После таких слов невозможно спакэйно смотреть на нашу мадам Викторию: она таки сделала правильный выбор! За невесту!

Места у основного стола не хватало, создалось впечатление, что на второй день гостей собралось ещё больше. Из особняка во двор вынесли два дополнительно стола.

— Ты, Натаныч, вместо тостов своих иудейско-подковыристых, решай прямо сегодня, как нам от Мартына твоего избавиться, — распорядился участковый инспектор, — иначе я его и вправду за поджёг сарая упеку.

— Так не он жеш поджёг, а молния! Он жеш добрый как теляк, — воспротивился Натаныч.

— Не было никакой молнии! И никакого грома! Я узнавал, в управление звонил. Понятно? — стоял на своём представитель закона, лишившийся спокойствия — где теперь взять прицеп, где хранить сено, где прятать трактор?

— И то правда, — вклинился в разговор Изиль Лелюдович, — а кто нам потоп в школе устроил перед Новым Годом? Тоже, скажешь, не он?

— Потоп! — возмутился Натаныч, — Ну развеж виноват мой внучок, шо в вашей школе всё на соплях держится? И вам за то известно!

— А зачем ломать было?

— Таки такое сколопуцить мог бы каждый ваш пионэр своими юными пакшами!

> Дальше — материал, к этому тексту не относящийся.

(** [wide_multiply] is exact: for the built-in types the two halves are the quotient and the
    remainder of the product by 2^w, and [MultiplyU128ToU256] loses no carry, its halves
    being the 256-bit product. [IntLog2Floor] and [IntLog2Ceil] are the two logarithms. *)
Theorem wide_multiply_correct w a b x y : 0 < w -> 0 <= a < 2 ^ w -> 0 <= b < 2 ^ w -> u128_wf x -> u128_wf y ->
  (wide_hi w (wide_multiply w a b) = a * b / 2 ^ w /\ wide_lo w (wide_multiply w a b) = (a * b) mod 2 ^ w) /\
  (let r := MultiplyU128ToU256 x y in u128_wf (hi256 r) /\ u128_wf (lo256 r) /\
     u128_val (hi256 r) * 2 ^ 128 + u128_val (lo256 r) = u128_val x * u128_val y) /\
  (forall n, 1 <= n < 2 ^ 64 -> IntLog2Floor n = Z.log2 n /\ IntLog2Ceil n = Z.log2_up n).
Proof.
  intros Hw Ha Hb Hx Hy. split_and!.
  - by apply wide_multiply_spec.
  - by apply wide_multiply_spec.
  - destruct (MultiplyU128ToU256_spec x y _ _ (u128_is_wf x Hx) (u128_is_wf y Hy)) as (h & l & (? & <-) & (? & <-) & E). done.
  - intros n Hn. unfold IntLog2Floor, IntLog2Ceil. destruct (Z.leb_spec n 1).
    { assert (n = 1) as -> by lia. done. }
    unfold usub. rewrite (wrap_small 64 (n - 1)), !countl_zero_spec by (lia || by unfold digits_ok; lia).
    rewrite Z.log2_up_eqn by lia. destruct (Z.eqb_spec n 0), (Z.eqb_spec (n - 1) 0); try lia. rewrite <- Z.sub_1_r. lia.
Qed.

Lemma wide_multiply_correct_witness :
  (wide_hi 64 (wide_multiply 64 (2 ^ 64 - 1) (2 ^ 64 - 1)) = 2 ^ 64 - 2) /\
  (let r := MultiplyU128ToU256 (MkU128 (2 ^ 64 - 1) (2 ^ 64 - 1)) (MkU128 (2 ^ 64 - 1) (2 ^ 64 - 1)) in
   u128_val (hi256 r) * 2 ^ 128 + u128_val (lo256 r) = (2 ^ 128 - 1) * (2 ^ 128 - 1)).
Proof.
  destruct (wide_multiply_correct 64 (2 ^ 64 - 1) (2 ^ 64 - 1) (MkU128 (2 ^ 64 - 1) (2 ^ 64 - 1)) (MkU128 (2 ^ 64 - 1) (2 ^ 64 - 1)))
    as ((E & _) & (_ & _ & E') & _); [lia|lia|lia|by vm_compute|by vm_compute|].
  split; [by rewrite E|exact E'].
Defined.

— Но сломал именно ваш МарТин, а не наш «пионэр»!

— Да не сломал! Ну, повернул он кран не в ту сторону, так мы ж с бабкой моей три месяца по полпенсии отдавали! Полгода мучились, аж зуб крошился!

— Дело не в деньгах, Леонид Натанович, а в непредсказуемом поведения вашего внука, мягко выражаясь, не совсем здорового подростка, — аккуратно пояснил Изиль Лелюдович.

— Во-во! — закивал старлей Ябунин, — совсем нездоровый подросток! А помнишь, Натаныч, как твой монгол осенью клетки пооткрывал и соболей с лисицами пораспускал? Звероводы их два дня поймать не могли, по всему Безславинску носились, назад еле посадили.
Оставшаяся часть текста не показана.